▶ Required work:
For the listing below, state how many lines include "fields". The number alone is the answer.

___ Data to examine

(** * Rhum: the plan builder of [mod.ts]

    A shallow embedding of class [RhumRunner] (mod.ts): the plan document
    [IPlan], the registration cursor kept in the runner's protected fields,
    the registration methods and the display-name formatter.  Methods are
    state transformers over the runner object; a JavaScript exception is an
    error result that still carries the (possibly mutated) object.  A
    string is its sequence of code units, one character each. *)

From Stdlib Require Import String Ascii List Bool Arith NArith Lia.
Import ListNotations.
Open Scope string_scope.

(** ** Values *)

(** A JavaScript function object, identified by its reference.  Two
    callbacks are reference-equal exactly when they are the same [Fn]. *)
Inductive Fn : Type :=
| FnRef (addr : nat).

(** The only exception the builder itself can raise: dereferencing
    [undefined]. *)
Inductive Error : Type :=
| TypeError.

(** One element of [cases] in [IPlan]. *)
Record Case : Type := mkCase {
  name : string;
  new_name : string;
  testFn : Fn
}.

(** The value type of [IPlan.suites]: [cases?] is optional in the
    interface, the four hooks are [Function | null]. *)
Record Suite : Type := mkSuite {
  cases : option (list Case);
  after_all_case_hook : option Fn;
  after_each_case_hook : option Fn;
  before_all_case_hook : option Fn;
  before_each_case_hook : option Fn
}.

(** [IPlan].  The [suites] object is the list of its bindings, one per
    key, in the order in which the keys were first assigned: a new key goes
    to the end, assigning to a present key keeps its place.  This is
    what a read [suites[key]] sees.  The order in which the object
    enumerates its keys is another matter, see [own_keys]: names that are
    array indices come first, in numeric order, and an assignment to
    [__proto__] sets the prototype, which a read of that key gives back but
    which is no key of the object.  Properties inherited from
    [Object.prototype] are not modelled; every key the runner reads is
    either the empty string or a key it has assigned. *)
Record IPlan : Type := mkPlan {
  suites : list (string * Suite);
  after_all_suite_hook : option Fn;
  after_each_suite_hook : option Fn;
  before_all_suite_hook : option Fn;
  before_each_suite_hook : option Fn
}.

(** The protected fields of [RhumRunner]. *)
Record RhumRunner : Type := mkRunner {
  passed_in_test_plan : string;
  passed_in_test_suite : string;
  test_plan_in_progress : string;
  test_suite_in_progress : string;
  plan : IPlan
}.

(** The field initialisers of the class. *)
Definition new_RhumRunner : RhumRunner :=
  {| passed_in_test_plan := "";
     passed_in_test_suite := "";
     test_plan_in_progress := "";
     test_suite_in_progress := "";
     plan := {| suites := [];
                after_all_suite_hook := None;
                after_each_suite_hook := None;
                before_all_suite_hook := None;
                before_each_suite_hook := None |} |}.

Definition extraChars : nat := 10.

(** ** The [suites] object *)

(** [suites[key]] as a read: [None] is [undefined]. *)
Fixpoint get_suite (key : string) (o : list (string * Suite)) : option Suite :=
  match o with
  | [] => None
  | (k, v) :: rest => if String.eqb k key then Some v else get_suite key rest
  end.

(** [suites[key] = v], on the list of bindings. *)
Fixpoint set_suite (key : string) (v : Suite) (o : list (string * Suite))
  : list (string * Suite) :=
  match o with
  | [] => [(key, v)]
  | (k, w) :: rest =>
      if String.eqb k key then (k, v) :: rest
      else (k, w) :: set_suite key v rest
  end.

(** ** Field assignments *)

Definition with_suites (o : list (string * Suite)) (p : IPlan) : IPlan :=
  {| suites := o;
     after_all_suite_hook := after_all_suite_hook p;
     after_each_suite_hook := after_each_suite_hook p;
     before_all_suite_hook := before_all_suite_hook p;
     before_each_suite_hook := before_each_suite_hook p |}.

Definition with_plan (p : IPlan) (r : RhumRunner) : RhumRunner :=
  {| passed_in_test_plan := passed_in_test_plan r;
     passed_in_test_suite := passed_in_test_suite r;
     test_plan_in_progress := test_plan_in_progress r;
     test_suite_in_progress := test_suite_in_progress r;
     plan := p |}.
(** * Trajectory conversion between tropter and Muscollo, and the model factory

    A shallow embedding of
    - [src/Muscollo/Muscollo/tropter/TropterProblem.cpp]: the two conversions
      [convertIterateTropterToMuco] and [convertToTropterIterate] of
      [MucoTropterSolver::TropterProblemBase<T>];
    - [src/Moco/Moco/Components/ModelFactory.h]: the inline factories of
      [ModelFactory].

    Numbers of type [double] are only ever copied by this code, so the
    development is parametric in the type [V] of matrix entries.  Container
    sizes are natural numbers and the casts [(int)x.size()] are exact; the
    signed member [m_mpSum] and the difference [numDerivatives] are in [Z]. *)

From Stdlib Require Import ZArith String.
From stdpp Require Import base list.

Open Scope nat_scope.

(** ** Outcomes of a run *)

Inductive outcome (A : Type) : Type :=
| Ret (a : A)       (* normal return *)
| Throw             (* std::length_error out of a std::vector constructor *)
| AssertFailed      (* assert(...) failed *)
| Undefined.        (* read or write outside a container *)
Arguments Ret {A} a.
Arguments Throw {A}.
Arguments AssertFailed {A}.
Arguments Undefined {A}.

(** ** State and error monad

    A computation runs in a world [W] (the objects that outlive the call) and
    gives an outcome together with the world it leaves behind. *)

Definition M (W A : Type) : Type := W -> outcome A * W.

Definition ret {W A} (a : A) : M W A := fun w => (Ret a, w).

Definition bind {W A B} (m : M W A) (f : A -> M W B) : M W B :=
  fun w =>
    match m w with
    | (Ret a, w') => f a w'
    | (Throw, w') => (Throw, w')
    | (AssertFailed, w') => (AssertFailed, w')
    | (Undefined, w') => (Undefined, w')
    end.

Definition gets {W A} (f : W -> A) : M W A := fun w => (Ret (f w), w).

Definition modify {W} (f : W -> W) : M W unit := fun w => (Ret tt, f w).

______

▶ Exercise result:
2